De temps en temps, quand il pose sa valise à Paris où il a établi sa base, Enrico plonge dans ses sacro-saintes boîtes qui s’empilent dans tout l’appartement pour en exhumer des tirages. Il dessine dessus, sa manière de revisiter « ses « conflits, son cheminement. Il peut passer un temps inouï à se perdre dans ces souvenirs : 1989, la chute du mur de Berlin, qui lui cheville le photojournalisme au corps, des dizaines d’allers-retours dans l’Ex-Yougoslavie qui explose, un détour par la Somalie, un stop Nagorno-Karabakh, de longs séjours en Israël et dans les territoires Palestiniens, l’Afghanistan au temps de l’invasion russe, celui d’après le 11 Septembre, l’Irak…Sans compter toutes ces tentatives démocratiques loupées au quatre coin de l’Afrique dont il ne manquerait un épisode pour rien au monde.

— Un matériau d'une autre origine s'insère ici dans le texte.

(** * generate_icons.py: the guitar icon renderer and its batch driver

    A shallow embedding of [src/generate_icons.py].  The program has two
    functions: [create_guitar_icon], which paints a fixed composition of
    shapes on a fresh RGBA canvas, and [generate_icons], which renders ten
    sizes and saves each canvas as a PNG file.

    Modelling decisions.

    - Python integers are [Z].  [a // b] is [Z.div] (floor, the divisor is
      positive everywhere) and [int(k * scale)], with [scale = size / 512] a
      float, is [Z.quot (k * size) 512] (truncation toward zero).  The two
      agree as long as [size / 512] and [k * scale] are exact in binary64,
      which holds for every [size] below 2^44 (the constants [k] are at most
      280 in absolute value); no canvas of such a size fits in memory.
    - The program runs in a state-and-exception monad over a [world]: the
      store of live image objects (an image is mutated in place through its
      handle), the file system, and the trace of observable events.
    - [Image.new], [ImageDraw], [os.makedirs] and [Image.save] are library
      calls.  Rectangles are filled exactly (both corners inclusive).  For
      ellipses and rounded rectangles the rasterised pixel set is that of the
      imaging library; it is kept abstract in the class [Rasteriser], which
      only fixes that nothing is painted outside the bounding box and that
      a filled ellipse covers the core of its box.  A drawing call whose box
      has [x1 < x0] or [y1 < y0] raises [ValueError], as Pillow does.
    - Memory, permissions and disk space are not modelled. *)

From Stdlib Require Import ZArith Lia.
From stdpp Require Import base gmap strings list.

Local Open Scope string_scope.
Local Open Scope list_scope.
Local Open Scope Z_scope.

(** ** Pixels and canvases *)

Record rgba := RGBA { red : Z; green : Z; blue : Z; alpha : Z }.

#[global] Instance rgba_eq_dec : EqDecision rgba.
Proof. solve_decision. Defined.

(** The colour tuples that occur in the source. *)
Definition transparent : rgba := RGBA 0 0 0 0.
Definition background_fill : rgba := RGBA 102 126 234 255.
Definition body_fill : rgba := RGBA 255 255 255 240.
Definition string_fill : rgba := RGBA 102 126 234 200.
Definition accent_fill : rgba := RGBA 255 107 107 255.
Definition white_fill : rgba := RGBA 255 255 255 255.

(** An RGBA raster.  [im_pixel] is only meaningful inside the canvas;
    [getpixel] is the guarded read. *)
Record Image := mkImage {
  im_width : Z;
  im_height : Z;
  im_pixel : Z -> Z -> rgba
}.

Definition in_canvas (im : Image) (x y : Z) : bool :=
  (0 <=? x) && (x <? im_width im) && (0 <=? y) && (y <? im_height im).

Definition getpixel (im : Image) (x y : Z) : option rgba :=
  if in_canvas im x y then Some (im_pixel im x y) else None.

(** Two canvases are pixel-identical. *)
Definition same_pixels (a b : Image) : Prop :=
  im_width a = im_width b /\ im_height a = im_height b /\
  forall x y, getpixel a x y = getpixel b x y.

(** A bounding box [[x0, y0, x1, y1]]. *)
Record box := Box { bx0 : Z; by0 : Z; bx1 : Z; by1 : Z }.

Definition well_ordered (b : box) : bool :=
  (bx0 b <=? bx1 b) && (by0 b <=? by1 b).

Definition in_box (b : box) (x y : Z) : bool :=
  (bx0 b <=? x) && (x <=? bx1 b) && (by0 b <=? y) && (y <=? by1 b).

(** Offsets of a pixel from the centre of a box, in half pixels, and the
    region spanned by the end points of the two axes once each is pulled one
    pixel inwards. *)
Definition box_w (b : box) : Z := bx1 b - bx0 b.
Definition box_h (b : box) : Z := by1 b - by0 b.
Definition off_x (b : box) (x : Z) : Z := 2 * x - bx0 b - bx1 b.
Definition off_y (b : box) (y : Z) : Z := 2 * y - by0 b - by1 b.

Definition in_core (b : box) (x y : Z) : bool :=
  (2 <=? box_w b) && (2 <=? box_h b) &&
  (Z.abs (off_x b x) * (box_h b - 2) + Z.abs (off_y b y) * (box_w b - 2)
     <=? (box_w b - 2) * (box_h b - 2)) &&
  (Z.abs (off_x b x) <=? box_w b - 2) && (Z.abs (off_y b y) <=? box_h b - 2).

(** ** The rasteriser of the imaging library

    What is assumed of [ImageDraw.ellipse] and [ImageDraw.rounded_rectangle]
    with a fill: nothing is painted outside the bounding box, and a filled
    ellipse covers the core of its box. *)
Class Rasteriser := {
  ellipse_mask : box -> Z -> Z -> bool;
  rounded_mask : box -> Z -> Z -> Z -> bool;
  ellipse_in_box : forall b x y, ellipse_mask b x y = true -> in_box b x y = true;
  rounded_in_box : forall b r x y, rounded_mask b r x y = true -> in_box b x y = true;
  ellipse_core : forall b x y, in_core b x y = true -> ellipse_mask b x y = true
}.

Inductive shape :=
  | Ellipse
  | RoundedRectangle (radius : Z)
  | Rectangle.

Definition covers `{Rasteriser} (s : shape) (b : box) (x y : Z) : bool :=
  match s with
  | Ellipse => ellipse_mask b x y
  | RoundedRectangle r => rounded_mask b r x y
  | Rectangle => in_box b x y
  end.

(** Filling a shape overwrites the covered pixels of the canvas with the ink
    (an [ImageDraw] on an RGBA image stores the ink, alpha included). *)
Definition paint `{Rasteriser} (im : Image) (s : shape) (b : box) (ink : rgba) : Image :=
  {| im_width := im_width im;
     im_height := im_height im;
     im_pixel := fun x y =>
       if in_canvas im x y && covers s b x y then ink else im_pixel im x y |}.

Definition blank (w h : Z) (color : rgba) : Image :=
  {| im_width := w; im_height := h; im_pixel := fun _ _ => color |}.

(** ** The world: image store, file system, trace *)

Definition handle := nat.
Abbreviation path := (list string).

Variant image_format := PNG.

Inductive node :=
  | Dir
  | File (fmt : image_format) (content : Image).

Variant line :=
  | Generating (filename : string) (size : Z)
  | AllDone.

Variant event :=
  | Printed (l : line)
  | MadeDir (p : path)
  | Saved (p : path) (fmt : image_format) (content : Image).

Record world := mkWorld {
  images : list Image;
  fs : gmap path node;
  trace : list event
}.

Definition empty_world : world := mkWorld [] ∅ [].

Variant exn :=
  | ValueError
  | FileExistsError
  | NotADirectoryError
  | IsADirectoryError
  | FileNotFoundError
  | ReferenceError.

Inductive result (A : Type) :=
  | Ok (a : A) (w : world)
  | Raise (e : exn) (w : world).
Arguments Ok {A} a w.
Arguments Raise {A} e w.

Definition M (A : Type) : Type := world -> result A.

Definition ret {A} (a : A) : M A := fun w => Ok a w.
Definition raise {A} (e : exn) : M A := fun w => Raise e w.
Definition bind {A B} (m : M A) (k : A -> M B) : M B :=
  fun w => match m w with
           | Ok a w' => k a w'
           | Raise e w' => Raise e w'
           end.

Il n’a jamais l’impression d’en avoir fait le tour. Il mourra en orbite…Il ne court ni après les prix, à peine les parutions, il cherche sans relâche à comprendre ce que beaucoup préféreraient ne pas voir. Peut-être est-ce pour cela qu’en voyant s’aligner ses images implacables sur les murs d’une galerie, on peut éprouver une certaine gêne. La réalité sur laquelle il jette son regard cru est sombre, ses photos le sont aussi. C’est Monsieur «zéro concession », on le serait à moins…Son empathie existe, – à preuve ces dizaines de « sujets » qui continuent de lui donner des nouvelles, de l’appeler à la rescousse – , mais il la garde pour lui. Enrico Dagnino n’enjolive jamais rien, il s’en voudrait trop de le faire. C’est un véritable puriste. Un jour, dans un entretien publié par le magazine Photo, son confrère et grand ami Laurent Van Der Stockt a dit qu’il le considérait comme l’un des meilleurs photographes du monde. Enrico en a rougi, et moi je me suis dit que Laurent jetait ça comme une boutade à la face d’autres entrés au Panthéon de la profession de leur vivant aux noms bien plus célèbres. J’étais injuste. En découvrant cette rétrospective des photos d’Enrico Dagnino présentées à la galerie 2.8 à Washington, j’ai pris un peu de recul et je me suis dit que Laurent disait vrai. Dans le tourbillon d’images dans lequel nous vivons, celles-ci mérite qu’on s’y arrête. Ah j’oubliais, quand enfin, le soir, Enrico éteint son ordinateur en même temps que sa dernière cigarette, épuisé de sommeil, il lui arrive de faire des cauchemars. Si vrais qu’il se croirait dans l’un de ses reportages. »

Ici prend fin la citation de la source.